I hope to continue working on Hardy's Garden, and doubt if the garden will ever be complete. I want it to be a continuous work in progress. It made me feel wonderful working there; thinking of him. We had so many fun times together. We had hard times too, but my memories of those were made easier because of him. I like to remember the fun times, and hope my thoughts will wander to those whenever I sit there.

Monday, November 1, 2010

Roxie Hated Halloween

Roxie hated Halloween as much as Hardy hated the Fourth of July. She barked and trembled all day from fear. I'm not sure exactly what she was afraid of, maybe just the unfamiliar faces and costumes. Maybe its because I didn't allow her to eat any candy?

She growled every time someone came to the door. She barked at children young and old. In fact, it seemed as though she barked at the young ones even more. It made me wonder why. I've noticed that she doesn't like children at all. She has grown a ton since I adopted her, but obviously she still has a long way to go.

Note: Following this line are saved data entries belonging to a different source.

(* ===== verification/TransferSpec.v ===== *)
(** What [Stream] does to memory: slices are parts of a span, copies change a part
    of it, and the functions of the handles are those of [byte_span].  What
    [read_all], [write_all] and their kin promise: every octet once, in order, and
    no more calls than needed. *)
From S2P Require Import Prelude Errors Lua StringView CoreErrors ByteSpan ByteSpanFacts ByteSpanSafety ByteSpanSpec.
From S2P Require Import Regex RegexSpec ErrorObjects Stream.

(** The characters of a span. *)
Definition chars (st : store) (bs : byte_span_handle) : option bytes := load st (as_string_view bs).

Lemma chars_ok st bs :
  wf st → handle_wf (buffers st) bs →
  ∃ s, chars st bs = Some s ∧ Z.of_nat (length s) = size bs ∧ Forall is_byte s.
Proof.
  intros W Hbs. destruct (load_ok st _ (wf_bytes _ W) (as_string_view_ok _ _ Hbs)) as (s & ? & L & ?).
  rewrite (sv_size_as_string_view (buffers st)) in L by done. by exists s.
Qed.
Lemma chars_size st bs s : chars st bs = Some s → handle_wf (buffers st) bs → Z.of_nat (length s) = size bs.
Proof.
  unfold chars, as_string_view, handle_wf. destruct (data bs) as [[b off]|]; simpl.
  - intros E (Hb & buf & Eb & Hl). rewrite Eb in E. simpl in E. case_decide as Hin; [|done].
    injection E as <-. rewrite length_window; destruct Hin; lia.
  - intros [= <-] [-> _]. done.
Qed.
Lemma read_chars st bs s : chars st bs = Some s → read st (as_string_view bs) = inr s.
Proof. unfold chars, read. by intros ->. Qed.

(** * Parts of a span *)

(** The [n] characters of [bs] from [a] on. *)
Definition part (bs : byte_span_handle) (a n : Z) (bs' : byte_span_handle) : Prop :=
  size bs' = n ∧ (0 ≤ a ∧ 0 ≤ n ∧ a + n ≤ size bs)%Z ∧
  match data bs' with
  | Some (b, off) => ∃ o, data bs = Some (b, o) ∧ off = (o + a)%Z
  | None => n = 0%Z
  end.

My son came back for the weekend and we had a wonderful time catching up with him. The first thing he said to me when I got home from work was how much better Roxie had behaved. He said she greeted him warmly when he arrived, and he noticed how she doesn't dart away from him. He said she sat in the family room with him, and he enjoyed being with her at our house while waiting for me to arrive.

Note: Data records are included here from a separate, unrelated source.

(** What a request does: the change it asks for, which is acknowledged; a process, or
    the answer that the kernel refuses one; nothing, when the files of a request for a
    process were lost; or a change without acknowledgement, that to no groups, when its
    pipe was. *)
Inductive dealt (memory : nat → contents) : received → supervisor → supervisor → Prop :=
| dealt_change r files f c st st' :
    asked memory r files = Some c → head files = Some f → identity st' = identity st ++ [c] →
    deeds st' = deeds st ++ [Acknowledged f] → dealt memory (Received r files false) st st'
| dealt_process r files st st' :
    type r = CREATE_PROCESS → makes r files st st' → dealt memory (Received r files false) st st'
| dealt_lost r files st st' :
    type r = CREATE_PROCESS → identity st' = identity st → deeds st' = deeds st →
    dealt memory (Received r files true) st st'
| dealt_silently r st st' :
    type r = SETGROUPS → setgroups_ngroups r = 0 → identity st' = identity st ++ [SetGroups []] →
    deeds st' = deeds st → dealt memory (Received r [] true) st st'.
Inductive serves (memory : nat → contents) : list received → supervisor → supervisor → Prop :=
| serves_none st : serves memory [] st st
| serves_more m l st st1 st' :
    dealt memory m st st1 → fds (self st1) = fds (self st) → serves memory l st1 st' → serves memory (m :: l) st st'.

(** What makes the supervisor end, and its status. *)
Definition ends_with (memory : nat → contents) (m : received) (code : Z) : Prop :=
  match m with
  | HungUp => code = 0
  | ReceiveError => code = 1
  | Received r files _ =>
      code = 1 ∧ type r ≠ CREATE_PROCESS ∧ fatal m = false ∧ withheld (asked memory r files)
  end.
(** Dealt with, ended before anything was done, or dead. *)
Definition outcome_ok (memory : nat → contents) (m : received) (st : supervisor) (o : outcome_of_request) : Prop :=
  match o with
  | Continues st' => dealt memory m st st' ∧ fds (self st') = fds (self st)
  | Exits st' code waited =>
      waited = true ∧ identity st' = identity st ∧ deeds st' = deeds st ∧ ends_with memory m code
  | Crashes => fatal m = true
  end.

Lemma lost_memory_ok memory change r files a st st0 :
  type r ≠ CREATE_PROCESS → fatal (Received r files true) = false → asked memory r files = None →
  resident (fds (self st)) → identity st = identity st0 → deeds st = deeds st0 →
  outcome_ok memory (Received r files true) st0 (follow_memory memory change a (-1) st).
Proof.
  intros Et Hf Ea R Ei Ed. unfold follow_memory, mapped.
  destruct (fds (self st) !! -1) eqn:E; [pose proof (resident_nonneg _ R (-1) ltac:(by eexists)); lia|].
  simpl. rewrite Ei, Ed, Ea. split_and!; try done. by left.
Qed.
Lemma lost_groups_ok memory r st :
  type r = SETGROUPS → setgroups_ngroups r = 0 → fds (self st) !! (-1) = None →
  outcome_ok memory (Received r [] true) st (follow (SetGroups []) (-1) st).
Proof.
  intros Et En Hm. unfold follow, acknowledge. destruct (permitted _ _) eqn:Ep; simpl.
  - rewrite Hm. split; [by apply dealt_silently|]. simpl. by rewrite delete_id.
  - rewrite Et. split_and!; try done. right; left. eexists _, _. split; [|exact Ep].
    unfold asked. by rewrite Et, En.
Qed.
(** A request for a change whose files were lost. *)
Lemma lost_change_ok memory r files st p l :
  resident (fds (self st)) → type r ≠ CREATE_PROCESS → (length files < sent_files r)%nat →
  install false files (self st) = (p, l) →
  outcome_ok memory (Received r files true) st (handle_request memory r files true st).
Proof.
  intros R Et Hlt E. destruct (install_spec _ _ _ _ _ R E) as (Hh & _ & _ & _ & R' & _).
  pose proof (Forall2_length _ _ _ Hh) as Hl. unfold handle_request. rewrite E.
  unfold sent_files in Hlt. set (st1 := with_self (λ _, p) st).
  assert (fds (self st) !! (-1) = None) as Hm.
  { destruct (_ !! -1) eqn:Ed; [|done]. pose proof (resident_nonneg _ R (-1) ltac:(by eexists)). lia. }
  destruct files as [|f [|]]; destruct l as [|fd [|]]; simpl in Hl, Hlt; try done;
    [injection E as <-; assert (st1 = st) as -> by by destruct st|..];
    destruct (type r) eqn:Ety; try done; repeat case_decide; try lia; simpl;
    rewrite ?Ety; try done; try (by apply lost_groups_ok);
    apply lost_memory_ok; try done; unfold fatal, asked; rewrite ?Ety, ?decide_False by done; done.
Qed.

Lemma handle_ok memory r files ctrunc st :
  resident (fds (self st)) → arrives (Received r files ctrunc) →
  outcome_ok memory (Received r files ctrunc) st (handle_request memory r files ctrunc st).
Proof.
  intros R Hp. destruct (install false files (self st)) as [p l] eqn:E.
  destruct (decide (type r = CREATE_PROCESS)) as [Et|Et].
  - unfold handle_request. rewrite E, Et. destruct ctrunc.
    + assert (length files ≤ 4)%nat as H4.
      { simpl in Hp. unfold sent_files in Hp. rewrite Et in Hp.
        destruct (stdin_action r), (stdout_action r), (stderr_action r); simpl in Hp; lia. }
      destruct (lost_ok r files st p l R H4 E) as (st' & -> & Ef & Ei & Ed). split; [|done].
      by apply dealt_lost.
    + destruct (create_ok r files st p l R (arrives_proper _ _ Hp) Et E) as (st' & -> & M).
      split; [|apply M]. by apply dealt_process.
  - destruct ctrunc; [by eapply lost_change_ok|].
    destruct (identity_request memory r files st p l R Et (arrives_proper _ _ Hp) E) as (f & Hf & F).
    destruct (handle_request memory r files false st) as [st'|st' code waited|]; simpl in F; [| |done].
    + destruct F as (c & Ec & Efds & Ei & Ed). split; [|done]. by eapply dealt_change.
    + destruct F as (-> & -> & _ & Ei & Ed & Hw). by split_and!.
Qed.

(** C7 The supervisor deals with each request that arrives, in order, and has the
    descriptors it had before: it makes the change that is asked for and acknowledges
    it; it makes the process, or answers that the kernel refuses one; and it ignores a
    request for a process whose files were lost.  When its socket ends or fails, the
    kernel refuses it a change or the memory of one was lost, it ends, after its
    children, with nothing of the request done.  A change of no groups whose pipe was
    lost is made without an acknowledgement.  The supervisor dies, without waiting for
    its children, at a request for another change whose files were lost ([fatal]), and
    at nothing else. *)
Theorem supervisor_serves memory l st :
  resident (fds (self st)) → Forall arrives l →
  match serve memory l st with
  | Continues st' => serves memory l st st' ∧ fds (self st') = fds (self st)
  | Exits st' code waited => waited = true ∧ ∃ don m rest st1, l = don ++ m :: rest ∧
      serves memory don st st1 ∧ identity st' = identity st1 ∧ deeds st' = deeds st1 ∧ ends_with memory m code
  | Crashes => ∃ don m rest st1, l = don ++ m :: rest ∧ serves memory don st st1 ∧ fatal m = true
  end.
Proof.
  revert st. induction l as [|m l IH]; intros st R Hl; [by split; [constructor|]|].
  apply Forall_cons in Hl as [Hm Hl]. destruct m as [r files ctrunc| |].
  2: { split; [done|]. exists [], HungUp, l, st. by split_and!; [|constructor|..]. }
  2: { split; [done|]. exists [], ReceiveError, l, st. by split_and!; [|constructor|..]. }
  cbn [serve]. pose proof (handle_ok memory r files ctrunc st R Hm) as Hh.
  destruct (handle_request memory r files ctrunc st) as [st1|st1 code waited|].
  - destruct Hh as [D Ef]. specialize (IH st1). rewrite Ef in IH. specialize (IH R Hl).
    destruct (serve memory l st1) as [st'|st' code waited|].
    + destruct IH as [S Ef']. split; [|done]. by eapply serves_more.
    + destruct IH as (Hw & don & m & rest & st2 & -> & S & HX). split; [done|].
      exists (Received r files ctrunc :: don), m, rest, st2. split_and!; [done|by eapply serves_more|apply HX..].
    + destruct IH as (don & m & rest & st2 & -> & S & HX).
      exists (Received r files ctrunc :: don), m, rest, st2. split_and!; [done|by eapply serves_more|done].
  - destruct Hh as (-> & Ei & Ed & Hw). split; [done|]. exists [], (Received r files ctrunc), l, st.
    by split_and!; [|constructor|..].
  - exists [], (Received r files ctrunc), l, st. by split_and!; [|constructor|].
Qed.

(** A request for a process gives one, or the reason why not: the answer goes to the
    inbox that came with the request, with a descriptor of the process.  The process
    has the files of the request as its standard descriptors, those of the supervisor
    it is to share or dead pipes, the inbox as 3, closed on [exec], and nothing else;
    the supervisor keeps none of them. *)
Theorem process_has_request memory r files st :
  resident (fds (self st)) → proper (Received r files false) → type r = CREATE_PROCESS →
  ∃ st', handle_request memory r files false st = Continues st' ∧ makes r files st st'.
Proof.
  intros R Hp Et. unfold handle_request. destruct (install false files (self st)) as [p l] eqn:E.
  rewrite Et. by apply create_ok.
Qed.

(** * Changes of identity *)
Context `{!CapabilityLaws}.

Lemma until_zero_end s : until_zero (s ++ [0]) = until_zero s.
Proof. induction s as [|c s IH]; simpl; [done|]. by rewrite IH. Qed.
Lemma until_zero_text s : 0 ∉ s → until_zero s = s.
Proof.
  induction s as [|c s IH]; simpl; [done|]. intros [Hc Hs]%not_elem_of_cons.
  rewrite decide_False by congruence. by rewrite IH.
Qed.

(** The request says what the change is. *)
Definition sendable (c : identity_change) : Prop :=
  match c with SetGroups l => length l < 2 ^ 31 | _ => True end.
Lemma request_asks c f g :
  sendable c → let '(q, mem) := request_of c in
  let files := f :: match mem with Some _ => [g] | None => [] end in
  asked (λ _, default (Text []) mem) q files = Some (own_change c) ∧
  proper (Received q files false) ∧ type q ≠ CREATE_PROCESS.
Proof.
  intros Hc. destruct c as [[[]]|[[]]|l|caps| | | | |path| ]; try done; simpl in Hc |- *.
  - unfold asked, proper. simpl. destruct (decide (l = [])) as [->|Hl]; simpl; [done|].
    assert (0 < length l) by (destruct l; simpl; [done|lia]).
    assert (to_int32 (length l) = length l) as ->.
    { unfold to_int32. rewrite Z.mod_small by lia. lia. }
    rewrite !decide_False by lia. simpl. by rewrite Nat2Z.id, take_ge by lia.
  - unfold asked. simpl. split; [|done]. rewrite until_zero_end, until_zero_text by apply cap_text_nonzero.
    by rewrite cap_from_to_text.
  - unfold asked. simpl. split; [|done]. by rewrite until_zero_end.
Qed.

Lemma acknowledged_spec pout l : acknowledged pout (drop (length l) (l ++ [Acknowledged pout])) = true.
Proof. rewrite drop_app_length. simpl. by rewrite bool_decide_eq_true_2. Qed.
(** The supervisor follows, or there is no answer. *)
Lemma ask_spec delivered q mem f files c s :
  resident (fds (self s)) → type q ≠ CREATE_PROCESS → proper (Received q (f :: files) false) →
  asked (λ _, default (Text []) mem) q (f :: files) = Some c →
  match ask delivered q mem f (f :: files) s with
  | (Some s', true) => identity s' = identity s ++ [c] ∧ fds (self s') = fds (self s)
  | (Some s', false) => s' = s ∧ delivered = false
  | (None, answered) => answered = false ∧ withheld (Some c)
  end.
Proof.
  intros R Hq Hp Ec. unfold ask. destruct delivered; [|done].
  destruct (install false (f :: files) (self s)) as [p l] eqn:E.
  destruct (identity_request (λ _, default (Text []) mem) q (f :: files) s p l R Hq Hp E) as (f' & [= <-] & F).
  destruct (handle_request _ q (f :: files) false s) as [s'|s' code waited|]; [| |done].
  2: { split; [done|]. rewrite <- Ec. apply F. }
  destruct F as (c' & Ec' & Ef & Ei & Ed). rewrite Ed, (acknowledged_spec f (deeds s)). split; [|done].
  congruence.
Qed.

My daughter, in contrast, said that Roxie doesn't like her much. She said that Roxie doesn't seem interested when she comes home, and that Roxie is a little reclusive. She simply waits for me to arrive home from work in another room. She was disappointed when she opened up the toy basket today, and couldn't entice Roxie to play with her.

Roxie gets excited when my husband comes home from work though. She likes to greet him at the door, and she welcomes him home with glee. It's cute how she jumps around the room, and wags her tiny cotton tail. It's getting to the point when I get up in the middle of the night, she will not follow me. She feels comfortable staying with him until I come back.

But yesterday was hard for her. Our neighborhood does Halloween up big. People from all over our tiny city come to our neighborhood to trick-or-treat. My neighbors across the street have a graveyard, with zombie like characters climbing out of the graves. They also put up a gallows with a hanging zombie and a strobe light. There was a "haunted house" way down the street (past where the attack occurred). There was even a costume parade in the afternoon.

During the parade, I wore my witch's costume and my husband and I sat on our lounge chairs out by the curb. I brought Roxie on a leash, but eventually had to put her in the house because I could NOT get her to stop barking. She growled at our neighbor's sweet little girl, and I just couldn't stand for that. I love that little girl, and we were both dressed, quite nicely if I do say so myself, in our awesome witch costumes.

My son got called to DJ a Halloween party, so he went home. My daughter had plans to go trick-or-treating with a teenager that she's been babysitting for years, so the house was empty except for my husband and me. I finally gave up trying to get Roxie to relax. We had only three pieces of candy left (what began as three fairly big bags), so I turned off the porch light to make it look like no one was home.

I checked one last time to see if anyone was coming, and there were two little monsters sashaying  up our walkway, so I gave away two more pieces leaving three for Paul and me. I watched our neighbor snapping photos of his graveyard, complete with dry ice smoke wafting around the scene.  I put Roxie in my lap and brushed her until she stopped trembling. When we both couldn't keep our eyes open any longer, I carried her up to bed. It was not what I had expected for Halloween. I wonder what will happen next year.